Look below for the line that contains "(exists a n, A", then copy it and each following line exactly, through and including the line that contains "Definition page_addr (a".

[Dataset entries]
════════
(* ===== verification/MallocFacts.v ===== *)
(** * threads/malloc.c: the invariant of the heap *)

From S2P Require Import Prelude Bytes CString CStringFacts Bitmap VAddr Ram Palloc Malloc.
Import Bytes CString CStringFacts VAddr Ram Palloc Malloc.

Module MallocFacts.
Import Bitmap (bit_cnt, bit, all_are, in_range, updated).

(** What an arena is used for: blocks of one descriptor, or one big block of several pages. *)
Inductive kind := Small (i : Z) | Big (n : Z).
Definition pages (k : kind) : Z := match k with Small _ => 1 | Big n => n end.

Definition hram (h : heap) : mem := ram (phys_mem h).
Definition set_ram (m : mem) (h : heap) : heap := {| phys_mem := with_ram m (phys_mem h); descs := descs h |}.
Definition kpool (h : heap) : pool := kernel_pool (phys_mem h).
Definition desc_at (h : heap) (i : Z) : option desc := if i <=? 0 then None else descs h !! Z.to_nat (i - 1).

(** The [k]-th block of the arena [a]. *)
Definition block (a : Z) (d : desc) (k : Z) : Z := a + 12 + k * block_size d.
(** The number of blocks of the arena [a] on a free list. *)
Definition count (a : Z) (fl : list Z) : Z := Z.of_nat (length (List.filter (fun b => pg_round_down b =? a) fl)).

Record desc_ok (d : desc) : Prop := {
  desc_size : 16 <= block_size d <= 1024;
  desc_cnt : blocks_per_arena d = 4084 / block_size d }.

Definition page_used (h : heap) (a n : Z) : Prop :=
  exists j, a = base (kpool h) + 4096 * j /\ 0 <= j /\ 0 < n /\ j + n <= bit_cnt (used_map (kpool h)) /\ all_are (used_map (kpool h)) j n true.

Definition header (m : mem) (a d n : Z) : Prop :=
  word_at m a ARENA_MAGIC /\ word_at m (a + 4) d /\ word_at m (a + 8) n.
Definition arena_ok (h : heap) (a : Z) (k : kind) : Prop :=
  match k with
  | Small i => exists d, desc_at h i = Some d /\ header (hram h) a i (count a (free_list d))
  | Big n => header (hram h) a 0 n
  end.
Definition listed (h : heap) (A : gmap Z kind) (i : Z) (d : desc) : Prop :=
  NoDup (free_list d) /\
  forall b, b ∈ free_list d -> exists a k, A !! a = Some (Small i) /\ 0 <= k < blocks_per_arena d /\ b = block a d k.

Record inv (h : heap) (A : gmap Z kind) : Prop := {
  inv_phys : phys_ok (phys_mem h);
  inv_len : (length (descs h) <= 10)%nat;
  inv_descs : forall i d, desc_at h i = Some d -> desc_ok d /\ listed h A i d;
  inv_used : forall a k, A !! a = Some k -> page_used h a (pages k);
  inv_header : forall a k, A !! a = Some k -> arena_ok h a k;
  inv_apart : forall a k a' k', A !! a = Some k -> A !! a' = Some k' -> a <> a' ->
    a + 4096 * pages k <= a' \/ a' + 4096 * pages k' <= a }.

(** The blocks in use, with their sizes. *)
Definition allocated (h : heap) (A : gmap Z kind) (b s : Z) : Prop :=
  (exists a i d k, A !! a = Some (Small i) /\ desc_at h i = Some d /\ 0 <= k < blocks_per_arena d /\
     b = block a d k /\ b ∉ free_list d /\ s = block_size d) \/
  (exists a n, A !! a = Some (Big n) /\ b = a + 12 /\ s = 4096 * n - 12).

(** ** Arithmetic of blocks *)

Lemma desc_bounds d : desc_ok d -> 1 <= blocks_per_arena d <= 255 /\ 12 + blocks_per_arena d * block_size d <= 4096.
Proof.
  intros [Hs ->]. pose proof (Z.mul_div_le 4084 (block_size d) ltac:(lia)).
  assert (4084 / block_size d < 256) by (apply Z.div_lt_upper_bound; lia).
  assert (1 <= 4084 / block_size d) by (apply Z.div_le_lower_bound; lia). lia.
Qed.
Lemma block_inside d k : desc_ok d -> 0 <= k < blocks_per_arena d -> 12 + k * block_size d + block_size d <= 4096.
Proof. intros Hd Hk. pose proof (desc_bounds d Hd). pose proof (desc_size d Hd). nia. Qed.
Lemma block_inj a d k k' : desc_ok d -> block a d k = block a d k' -> k = k'.
Proof. intros Hd. pose proof (desc_size d Hd). unfold block. nia. Qed.

(** Where arenas can be. *)
Definition page_addr (a : Z) : Prop := PHYS_BASE <= a /\ a + 4096 < 2 ^ 32 + 1 /\ a mod 4096 = 0.
Lemma used_addr h a n : phys_ok (phys_mem h) -> page_used h a n ->
  page_addr a /\ a + 4096 * n < 2 ^ 32 /\ 0 < n /\ mapped (hram h) a (4096 * n).
Proof.
  intros Hp (j & -> & Hj & Hn & Hle & _). pose proof (phys_kernel _ Hp) as Hk. fold (kpool h) in Hk.
  pose proof (pool_end _ _ Hk). pose proof (pool_start _ _ Hk). destruct (page_address _ _ j Hk) as (_ & _ & Hm); [lia..|].
  split; [split; [lia|]; split; [lia|done]|]. split; [lia|]. split; [done|]. intros x Hx. apply (pool_mapped _ _ Hk). lia.
Qed.
Lemma round_block a o : page_addr a -> 0 <= o < 4096 -> pg_round_down (a + o) = a.
Proof. intros (H1 & H2 & H3) Ho. unfold PHYS_BASE in H1. apply pg_round_down_in; [lia|done|done|lia]. Qed.
Lemma round_small a d k : page_addr a -> desc_ok d -> 0 <= k < blocks_per_arena d -> pg_round_down (block a d k) = a.
Proof.
  intros Ha Hd Hk. unfold block. rewrite <- Z.add_assoc. apply round_block; [done|].
  pose proof (block_inside d k Hd Hk). pose proof (desc_size d Hd). nia.
Qed.

(** ** Counting *)

Lemma count_cons a b fl : count a (b :: fl) = (if pg_round_down b =? a then 1 else 0) + count a fl.
Proof. unfold count. cbn. destruct (pg_round_down b =? a); cbn [length]; lia. Qed.
Lemma count_nonneg a fl : 0 <= count a fl.
Proof. unfold count. lia. Qed.
Lemma count_app a fl fl' : count a (fl ++ fl') = count a fl + count a fl'.
Proof. unfold count. rewrite List.filter_app, length_app. lia. Qed.
Lemma count_none a fl : (forall b, b ∈ fl -> pg_round_down b <> a) -> count a fl = 0.
Proof.
  unfold count. induction fl as [|b fl IH]; [done|]. intros Hn. cbn.
  rewrite (proj2 (Z.eqb_neq (pg_round_down b) a)) by (apply Hn, list_elem_of_here). apply IH. intros x Hx. by apply Hn, list_elem_of_further.
Qed.

Definition block_list (a : Z) (d : desc) : list Z := map (fun k => block a d (Z.of_nat k)) (seq 0 (Z.to_nat (blocks_per_arena d))).
Lemma block_list_in a d b : b ∈ block_list a d <-> exists k, 0 <= k < blocks_per_arena d /\ b = block a d k.
Proof.
  unfold block_list. rewrite list_elem_of_fmap. split.
  - intros (k & -> & Hk). apply elem_of_seq in Hk. exists (Z.of_nat k). split; [lia|done].
  - intros (k & Hk & ->). exists (Z.to_nat k). rewrite Z2Nat.id by lia. split; [done|]. apply elem_of_seq. lia.
Qed.
Lemma block_list_length a d : desc_ok d -> Z.of_nat (length (block_list a d)) = blocks_per_arena d.
Proof. intros Hd. pose proof (desc_bounds d Hd). unfold block_list. rewrite length_map, length_seq. lia. Qed.
Lemma block_list_nodup a d : desc_ok d -> NoDup (block_list a d).
Proof. intros Hd. apply NoDup_fmap_2_strong; [|apply NoDup_seq]. intros x y _ _ E. apply (block_inj a d) in E; [lia|done]. Qed.

(** The blocks of an arena that are on the list. *)
Lemma filter_count_bound h A i d a : inv h A -> desc_at h i = Some d -> A !! a = Some (Small i) ->
  count a (free_list d) <= blocks_per_arena d /\
  (count a (free_list d) = blocks_per_arena d -> forall k, 0 <= k < blocks_per_arena d -> block a d k ∈ free_list d).
Proof.
  intros Hi Hd Ha. destruct (inv_descs _ _ Hi i d Hd) as [Hok [Hnd Hin]].
  destruct (used_addr h a 1 (inv_phys _ _ Hi) (inv_used _ _ Hi _ _ Ha)) as (Hpa & _).
  set (l := List.filter (fun b => pg_round_down b =? a) (free_list d)).
  assert (l ⊆ block_list a d) as Hsub.
  { intros b Hb. apply list_elem_of_In, filter_In in Hb as [Hb E]. apply list_elem_of_In in Hb. apply Z.eqb_eq in E. apply block_list_in.
    destruct (Hin b Hb) as (a' & k & Ha' & Hk & ->). exists k. split; [done|].
    destruct (used_addr h a' 1 (inv_phys _ _ Hi) (inv_used _ _ Hi _ _ Ha')) as (Hpa' & _). rewrite round_small in E by done. by subst a'. }
  assert (NoDup l) as Hndl. { unfold l. apply NoDup_ListNoDup, List.NoDup_filter. by apply NoDup_ListNoDup. }
  pose proof (NoDup_submseteq l (block_list a d) Hndl Hsub) as Hsm. pose proof (submseteq_length _ _ Hsm) as Hlen.
  pose proof (block_list_length a d Hok) as Hbl. split; [unfold count; fold l; lia|].
  intros E k Hk. assert (block a d k ∈ l) as Hbk.
  { rewrite (submseteq_length_Permutation _ _ Hsm) by (unfold count in E; fold l in E; lia). apply block_list_in. eauto. }
  apply list_elem_of_In, filter_In in Hbk as [Hbk _]. by apply list_elem_of_In.
Qed.

(** ** Running the elementary operations *)

Lemma in_phys_run {A} (c : M phys A) h a s : c (phys_mem h) = Ok (a, s) -> in_phys c h = Ok (a, {| phys_mem := s; descs := descs h |}).
Proof. unfold in_phys. by intros ->. Qed.
Lemma in_mem_run {A} (c : M mem A) h a m : c (hram h) = Ok (a, m) -> in_phys (in_ram c) h = Ok (a, set_ram m h).
Proof. intros E. apply in_phys_run. by apply in_ram_run. Qed.
Lemma set_ram_same h : set_ram (hram h) h = h.
Proof. by destruct h as [[]]. Qed.
Lemma load_word_run h a v : is_word v -> word_at (hram h) a v -> load_word a h = Ok (v, h).
Proof. intros Hv Hw. unfold load_word. rewrite (in_mem_run _ h v (hram h)) by (by apply load32_run). by rewrite set_ram_same. Qed.
Lemma store_word_run h a v : mapped (hram h) a 4 ->
  exists m, store_word a v h = Ok (tt, set_ram m h) /\ word_at m a v /\ frame (hram h) m a 4.
Proof. intros Hm. destruct (store32_run (hram h) a v Hm) as (m & E & W & F). exists m. split; [by apply in_mem_run|done]. Qed.

Definition with_free (d : desc) (fl : list Z) : desc :=
  {| block_size := block_size d; blocks_per_arena := blocks_per_arena d; free_list := fl |}.
Definition put_free (i : Z) (d : desc) (fl : list Z) (h : heap) : heap :=
  {| phys_mem := phys_mem h; descs := <[Z.to_nat (i - 1) := with_free d fl]> (descs h) |}.
Lemma get_desc_run h i d : desc_at h i = Some d -> get_desc i h = Ok (d, h).
Proof. unfold get_desc. fold (desc_at h i). by intros ->. Qed.
Lemma set_free_run h i d fl : desc_at h i = Some d -> set_free i fl h = Ok (tt, put_free i d fl h).
Proof. unfold set_free. fold (desc_at h i). by intros ->. Qed.
Lemma desc_at_bound h i d : desc_at h i = Some d -> 1 <= i <= Z.of_nat (length (descs h)).
Proof. unfold desc_at. destruct (Z.leb_spec i 0); [done|]. intros E. apply lookup_lt_Some in E. lia. Qed.
Lemma desc_at_put h i d fl i' : desc_at h i = Some d ->
  desc_at (put_free i d fl h) i' = if i' =? i then Some (with_free d fl) else desc_at h i'.
Proof.
  intros E. pose proof (desc_at_bound h i d E). unfold desc_at. cbn [descs put_free]. destruct (Z.leb_spec i' 0).
  { by rewrite (proj2 (Z.eqb_neq i' i)) by lia. }
  destruct (Z.eqb_spec i' i) as [->|Hne].
  - apply list_lookup_insert_eq. lia.
  - apply list_lookup_insert_ne. lia.
Qed.
Lemma with_free_ok d fl : desc_ok d -> desc_ok (with_free d fl).
Proof. intros [A B]. by split. Qed.

Lemma magic_word : is_word ARENA_MAGIC.
Proof. by unfold is_word, ARENA_MAGIC. Qed.
Lemma index_word h i d : desc_at h i = Some d -> (length (descs h) <= 10)%nat -> is_word i /\ i <> 0.
Proof. intros E Hl. apply desc_at_bound in E. unfold is_word. lia. Qed.
Lemma page_addr_pos a : page_addr a -> 0 < a.
Proof. intros (H & _). unfold PHYS_BASE in H. lia. Qed.

Lemma block_to_arena_run h a i n d k :
  page_addr a -> header (hram h) a i n -> desc_at h i = Some d -> desc_ok d -> (length (descs h) <= 10)%nat -> 0 <= k < blocks_per_arena d ->
  block_to_arena (block a d k) h = Ok (a, h).
Proof.
  intros Ha (Hm & Hi & _) Hd Hok Hl Hk. unfold block_to_arena. rewrite round_small by done.
  rewrite (proj2 (Z.eqb_neq a 0)) by (pose proof (page_addr_pos a Ha); lia). erewrite bind_eq; [|reflexivity].
  erewrite bind_eq; [|apply load_word_run; [apply magic_word|exact Hm]]. erewrite bind_eq; [|reflexivity]. destruct (index_word h i d Hd Hl) as [Hw Hne].
  erewrite bind_eq; [|apply load_word_run; [exact Hw|exact Hi]]. rewrite (proj2 (Z.eqb_neq i 0)) by done.
  pose proof (block_inside d k Hok Hk). pose proof (desc_size d Hok).
  assert (pg_ofs (block a d k) = 12 + k * block_size d) as Eo.
  { unfold block. rewrite <- Z.add_assoc. apply pg_ofs_in; [apply Ha|nia]. }
  rewrite Eo. unfold HEADER. rewrite Z.add_simpl_l, wrapu_small by nia.
  erewrite bind_eq; [|erewrite bind_eq; [|by apply get_desc_run]; rewrite Z.mod_mul by lia; reflexivity]. reflexivity.
Qed.
Lemma block_to_arena_big h a n : page_addr a -> header (hram h) a 0 n -> block_to_arena (a + 12) h = Ok (a, h).
Proof.
  intros Ha (Hm & Hi & _). unfold block_to_arena. rewrite round_block by done.
  rewrite (proj2 (Z.eqb_neq a 0)) by (pose proof (page_addr_pos a Ha); lia). erewrite bind_eq; [|reflexivity].
  erewrite bind_eq; [|apply load_word_run; [apply magic_word|exact Hm]]. erewrite bind_eq; [|reflexivity].
  erewrite bind_eq; [|apply load_word_run; [done|exact Hi]]. erewrite bind_eq; [|reflexivity]. rewrite pg_ofs_in by (try apply Ha; lia). reflexivity.
Qed.
Lemma arena_to_block_run h a i n d k :
  page_addr a -> header (hram h) a i n -> desc_at h i = Some d -> desc_ok d -> (length (descs h) <= 10)%nat -> 0 <= k < blocks_per_arena d ->
  arena_to_block a k h = Ok (block a d k, h).
Proof.
  intros Ha (Hm & Hi & _) Hd Hok Hl Hk. unfold arena_to_block.
  rewrite (proj2 (Z.eqb_neq a 0)) by (pose proof (page_addr_pos a Ha); lia). erewrite bind_eq; [|reflexivity].
  erewrite bind_eq; [|apply load_word_run; [apply magic_word|exact Hm]]. erewrite bind_eq; [|reflexivity]. destruct (index_word h i d Hd Hl) as [Hw Hne].
  erewrite bind_eq; [|apply load_word_run; [exact Hw|exact Hi]]. erewrite bind_eq; [|apply get_desc_run; exact Hd]. rewrite (proj2 (Z.ltb_lt k (blocks_per_arena d))) by lia.
  erewrite bind_eq; [|reflexivity]. unfold ret, HEADER. do 2 f_equal. pose proof (block_inside d k Hok Hk). pose proof (desc_size d Hok).
  destruct Ha as (Ha1 & Ha2 & _). unfold PHYS_BASE in Ha1. assert (0 <= k * block_size d) by nia. apply wrapu_small. unfold block in *. lia.
Qed.

End MallocFacts.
════════
> [Solution]
  (exists a n, A !! a = Some (Big n) /\ b = a + 12 /\ s = 4096 * n - 12).

(** ** Arithmetic of blocks *)

Lemma desc_bounds d : desc_ok d -> 1 <= blocks_per_arena d <= 255 /\ 12 + blocks_per_arena d * block_size d <= 4096.
Proof.
  intros [Hs ->]. pose proof (Z.mul_div_le 4084 (block_size d) ltac:(lia)).
  assert (4084 / block_size d < 256) by (apply Z.div_lt_upper_bound; lia).
  assert (1 <= 4084 / block_size d) by (apply Z.div_le_lower_bound; lia). lia.
Qed.
Lemma block_inside d k : desc_ok d -> 0 <= k < blocks_per_arena d -> 12 + k * block_size d + block_size d <= 4096.
Proof. intros Hd Hk. pose proof (desc_bounds d Hd). pose proof (desc_size d Hd). nia. Qed.
Lemma block_inj a d k k' : desc_ok d -> block a d k = block a d k' -> k = k'.
Proof. intros Hd. pose proof (desc_size d Hd). unfold block. nia. Qed.

(** Where arenas can be. *)
Definition page_addr (a : Z) : Prop := PHYS_BASE <= a /\ a + 4096 < 2 ^ 32 + 1 /\ a mod 4096 = 0.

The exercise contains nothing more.